▸ Data listing:
Lemma Evict_fuel_terminates t n : ∀ s,
  entries s = n → coherent s → (∀ lvl, "" ∉ lru_of lvl s) →
  ∃ s', Evict_fuel n s t = Some s'
        ∧ (CacheStats.total_size (stats_ s') ≤ t
           ∨ ∀ lvl, cache_of lvl s' = ∅)
        ∧ (∀ lvl, cache_of lvl s' ⊆ cache_of lvl s)
        ∧ config_ s' = config_ s.
Proof.
  induction (lt_wf n) as [n _ IH]. intros s Hn Hc Hk.
  destruct (t <? CacheStats.total_size (stats_ s)) eqn:Hcond.
  2:{ exists s. split; [destruct n; cbn; by rewrite Hcond|].
      split; [left; by apply Z.ltb_ge|]. done. }
  destruct (evict_source s) as [lvl|] eqn:Hs.
  2:{ exists s. split; [destruct n; cbn; by rewrite Hcond, Hs|].
      split; [|done]. right. unfold evict_source in Hs.
      repeat case_bool_decide; try done.
      intros []; cbn; assumption. }
  assert (Hne : lru_of lvl s ≠ []).
  { intros Hnil. apply (evict_source_Some _ _ Hs).
    apply coherent_tier_nil. rewrite <- Hnil. apply Hc. }
  pose proof (GetLRU_elem _ Hne) as Hin.
  assert (He : LRUCache.GetLRU (lru_of lvl s) ≠ "").
  { intros He. rewrite He in Hin. by apply (Hk lvl). }
  assert (Hheld : is_Some (cache_of lvl s !! LRUCache.GetLRU (lru_of lvl s))).
  { by apply (proj1 Hc lvl). }
  pose proof (entries_EvictLRU_lt s lvl lvl He Hheld) as Hlt.
  destruct (IH (entries (EvictLRU s lvl)) ltac:(lia) (EvictLRU s lvl) eq_refl)
    as (s' & Hs' & Hpost & Hsub & Hcfg).
  - by apply coherent_EvictLRU.
  - intros lvl'. rewrite lru_of_EvictLRU. rewrite decide_False by done.
    case_match; [|apply Hk].
    rewrite elem_of_LRUCache_Remove. intros [Hin' _]. by apply (Hk lvl').
  - exists s'. split; [|split; [done|split]].
    + destruct n as [|n]; [lia|]. cbn. rewrite Hcond, Hs.
      eapply Evict_fuel_mono; [done|lia].
    + intros lvl'. etrans; [apply Hsub|]. apply cache_of_EvictLRU_subseteq'.
    + rewrite Hcfg. apply env_EvictLRU.
Qed.
Lemma pixel_slice2 {A} (y1 y2 x1 x2 : Z) (m : matrix A) (i j : nat) :
  0 <= x1 -> 0 <= y1 -> 0 <= x2 -> 0 <= y2 ->
  pixel (slice2 y1 y2 x1 x2 m) i j =
    if decide (y1 + Z.of_nat i < y2 /\ x1 + Z.of_nat j < x2)
    then pixel m (Z.to_nat y1 + i) (Z.to_nat x1 + j) else None.
Proof.
  intros Hx1 Hy1 Hx2 Hy2. unfold pixel, slice2.
  change (map (slice x1 x2) (slice y1 y2 m)) with (slice x1 x2 <$> slice y1 y2 m).
  rewrite list_lookup_fmap, slice_lookup by assumption.
  destruct (decide (y1 + Z.of_nat i < y2)) as [Hi | Hi].
  - destruct (m !! (Z.to_nat y1 + i)%nat) as [row |] eqn:Er; simpl.
    + rewrite slice_lookup by assumption.
      destruct (decide (x1 + Z.of_nat j < x2)) as [Hj | Hj];
        destruct (decide _) as [Hd | Hd]; try reflexivity; tauto.
    + destruct (decide _); reflexivity.
  - simpl. destruct (decide _) as [Hd | Hd]; [tauto | reflexivity].
Qed.

Lemma elem_of_select_row {A} (row : list A) (mask : list bool) (x : A) :
  In x (select_row row mask) <->
  exists j, row !! j = Some x /\ mask !! j = Some true.
Proof.
  unfold select_row. rewrite in_map_iff. split.
  - intros [[y b] [Hy Hin]]. simpl in Hy. subst y.
    apply filter_In in Hin. destruct Hin as [Hin Hb]. simpl in Hb. subst b.
    apply list_elem_of_In, list_elem_of_lookup in Hin. destruct Hin as [j Hj].
    apply lookup_zip_with_Some in Hj.
    destruct Hj as (x' & b' & Heq & Hr & Hm). inversion Heq; subst. eauto.
  - intros (j & Hr & Hm). exists (x, true). split; [reflexivity |].
    apply filter_In. split; [| reflexivity].
    apply list_elem_of_In, list_elem_of_lookup. exists j.
    apply lookup_zip_with_Some. eauto.
Qed.

Lemma elem_of_select {A} (m : matrix A) (mask : matrix bool) (x : A) :
  In x (select m mask) <->
  exists i j, pixel m i j = Some x /\ pixel mask i j = Some true.
Proof.
  unfold select. rewrite in_concat. split.
  - intros (sel & Hsel & Hx).
    apply list_elem_of_In, list_elem_of_lookup in Hsel. destruct Hsel as [i Hi].
    apply lookup_zip_with_Some in Hi. destruct Hi as (row & mrow & -> & Hr & Hm).
    apply elem_of_select_row in Hx. destruct Hx as (j & Hj & Hmj).
    exists i, j. unfold pixel. rewrite Hr, Hm. simpl. auto.
  - intros (i & j & Hp & Hq). unfold pixel in Hp, Hq.
    destruct (m !! i) as [row |] eqn:Er; [| discriminate].
    destruct (mask !! i) as [mrow |] eqn:Em; [| discriminate].
    simpl in Hp, Hq. exists (select_row row mrow). split.
    + apply list_elem_of_In, list_elem_of_lookup. exists i.
      apply lookup_zip_with_Some. eauto.
    + apply elem_of_select_row. eauto.
Qed.

Lemma pixel_roi_mask (conf_thr : Z) (rd : matrix Q) (rc : matrix Z) (i j : nat) (b : bool) :
  pixel (roi_mask conf_thr rd rc) i j = Some b <->
  exists d k, pixel rd i j = Some d /\ pixel rc i j = Some k /\
              b = valid_px conf_thr d k.
Proof.
  unfold pixel, roi_mask. rewrite lookup_zip_with.
  destruct (rd !! i) as [rowd |]; simpl;
    [| split; [discriminate | intros (d & k & H & _); discriminate]].
  destruct (rc !! i) as [rowc |]; simpl;
    [| split; [discriminate | intros (d & k & _ & H & _); discriminate]].
  rewrite lookup_zip_with_Some. split.
  - intros (d & k & -> & Hd & Hk). eauto.
  - intros (d & k & Hd & Hk & ->). eauto.
Qed.

Lemma valid_px_true (conf_thr : Z) (d : Q) (k : Z) :
  valid_px conf_thr d k = true <-> (0 < d)%Q /\ conf_thr <= k.
Proof.
  unfold valid_px. rewrite andb_true_iff, Qltb_lt, Z.leb_le. reflexivity.
Qed.

(** The valid set the code builds holds exactly the depths of the valid
    pixels of the box. *)
Lemma roi_valid_in_box (conf_thr : Z) (D : matrix Q) (C : matrix Z)
    (x1 y1 x2 y2 : Z) (x : Q) :
  0 <= x1 -> 0 <= y1 -> 0 <= x2 -> 0 <= y2 ->
  In x (roi_valid conf_thr (slice2 y1 y2 x1 x2 D) (slice2 y1 y2 x1 x2 C)) <->
  exists r c k, in_box x1 y1 x2 y2 r c /\
    pixel D r c = Some x /\ pixel C r c = Some k /\ (0 < x)%Q /\ conf_thr <= k.
Proof.
  intros Hx1 Hy1 Hx2 Hy2. unfold roi_valid. rewrite elem_of_select. split.
  - intros (i & j & Hp & Hm). apply pixel_roi_mask in Hm.
    destruct Hm as (d & k & Hd & Hk & Hv).
    rewrite Hp in Hd. inversion Hd; subst d. clear Hd.
    rewrite pixel_slice2 in Hp by assumption.
    rewrite pixel_slice2 in Hk by assumption.
    destruct (decide _) as [[Hi Hj] | ]; [| discriminate].
    symmetry in Hv. apply valid_px_true in Hv.
    exists (Z.to_nat y1 + i)%nat, (Z.to_nat x1 + j)%nat, k.
    unfold in_box. repeat split; try assumption; try lia; tauto.
  - intros (r & c & k & [Hr Hc] & Hd & Hk & Hpos & Hthr).
    exists (r - Z.to_nat y1)%nat, (c - Z.to_nat x1)%nat.
    assert (Er : (Z.to_nat y1 + (r - Z.to_nat y1) = r)%nat) by lia.
    assert (Ec : (Z.to_nat x1 + (c - Z.to_nat x1) = c)%nat) by lia.
    assert (Hslice : forall A (m : matrix A),
      pixel (slice2 y1 y2 x1 x2 m) (r - Z.to_nat y1) (c - Z.to_nat x1) = pixel m r c).
    { intros A m. rewrite pixel_slice2 by assumption.
      destruct (decide _) as [_ | Hn]; [now rewrite Er, Ec | lia]. }
    split; [now rewrite Hslice |].
    apply pixel_roi_mask. exists x, k. rewrite !Hslice.
    repeat split; try assumption.
    symmetry. apply valid_px_true. auto.
Qed.

Lemma clamp_nonneg (N v : Z) : 0 <= clamp N v.
Proof. unfold clamp. lia. Qed.

Lemma clamp_box_nonneg (H W : Z) (b : detection) :
  let '(x1, y1, x2, y2) := clamp_box H W b in
  0 <= x1 /\ 0 <= y1 /\ 0 <= x2 /\ 0 <= y2.
Proof.
  unfold clamp_box. destruct (xyxy b) as [[[x1 y1] x2] y2].
  repeat split; apply clamp_nonneg.
Qed.

Lemma list_empty_no_elem {A} (l : list A) : l = [] <-> forall x, ~ In x l.
Proof.
  split; [intros -> x [] |]. destruct l as [| a l]; [reflexivity |].
  intros H. exfalso. apply (H a). now left.
Qed.
Lemma unconnected_form_never_renders_witness :
  let ins := [Assign (VObject 3%positive); Inherited CallRender;
              Dispatch (input_event (title_input "Hello")); Elapse 20;
              Inherited (Settle 0 Fulfilled); Inherited (Microtask 0)] in
  ___CAN_RENDER___ (form_run FormBase_methods ins fresh_form) = false
  ∧ renders (log (form_run FormBase_methods ins fresh_form)) = 0.
Proof.
  exact (unconnected_form_never_renders FormBase_methods the_component ∅
           [Assign (VObject 3%positive); Inherited CallRender;
            Dispatch (input_event (title_input "Hello")); Elapse 20;
            Inherited (Settle 0 Fulfilled); Inherited (Microtask 0)]
           eq_refl).
Defined.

▸ Directions for this task:
Each line from the top of the entries above through the line containing "rewrite elem_of_LRUCache_Remove. intros" must be transcribed exactly, and no other line may appear.

▸ Reply to the task:
Lemma Evict_fuel_terminates t n : ∀ s,
  entries s = n → coherent s → (∀ lvl, "" ∉ lru_of lvl s) →
  ∃ s', Evict_fuel n s t = Some s'
        ∧ (CacheStats.total_size (stats_ s') ≤ t
           ∨ ∀ lvl, cache_of lvl s' = ∅)
        ∧ (∀ lvl, cache_of lvl s' ⊆ cache_of lvl s)
        ∧ config_ s' = config_ s.
Proof.
  induction (lt_wf n) as [n _ IH]. intros s Hn Hc Hk.
  destruct (t <? CacheStats.total_size (stats_ s)) eqn:Hcond.
  2:{ exists s. split; [destruct n; cbn; by rewrite Hcond|].
      split; [left; by apply Z.ltb_ge|]. done. }
  destruct (evict_source s) as [lvl|] eqn:Hs.
  2:{ exists s. split; [destruct n; cbn; by rewrite Hcond, Hs|].
      split; [|done]. right. unfold evict_source in Hs.
      repeat case_bool_decide; try done.
      intros []; cbn; assumption. }
  assert (Hne : lru_of lvl s ≠ []).
  { intros Hnil. apply (evict_source_Some _ _ Hs).
    apply coherent_tier_nil. rewrite <- Hnil. apply Hc. }
  pose proof (GetLRU_elem _ Hne) as Hin.
  assert (He : LRUCache.GetLRU (lru_of lvl s) ≠ "").
  { intros He. rewrite He in Hin. by apply (Hk lvl). }
  assert (Hheld : is_Some (cache_of lvl s !! LRUCache.GetLRU (lru_of lvl s))).
  { by apply (proj1 Hc lvl). }
  pose proof (entries_EvictLRU_lt s lvl lvl He Hheld) as Hlt.
  destruct (IH (entries (EvictLRU s lvl)) ltac:(lia) (EvictLRU s lvl) eq_refl)
    as (s' & Hs' & Hpost & Hsub & Hcfg).
  - by apply coherent_EvictLRU.
  - intros lvl'. rewrite lru_of_EvictLRU. rewrite decide_False by done.
    case_match; [|apply Hk].
    rewrite elem_of_LRUCache_Remove. intros [Hin' _]. by apply (Hk lvl').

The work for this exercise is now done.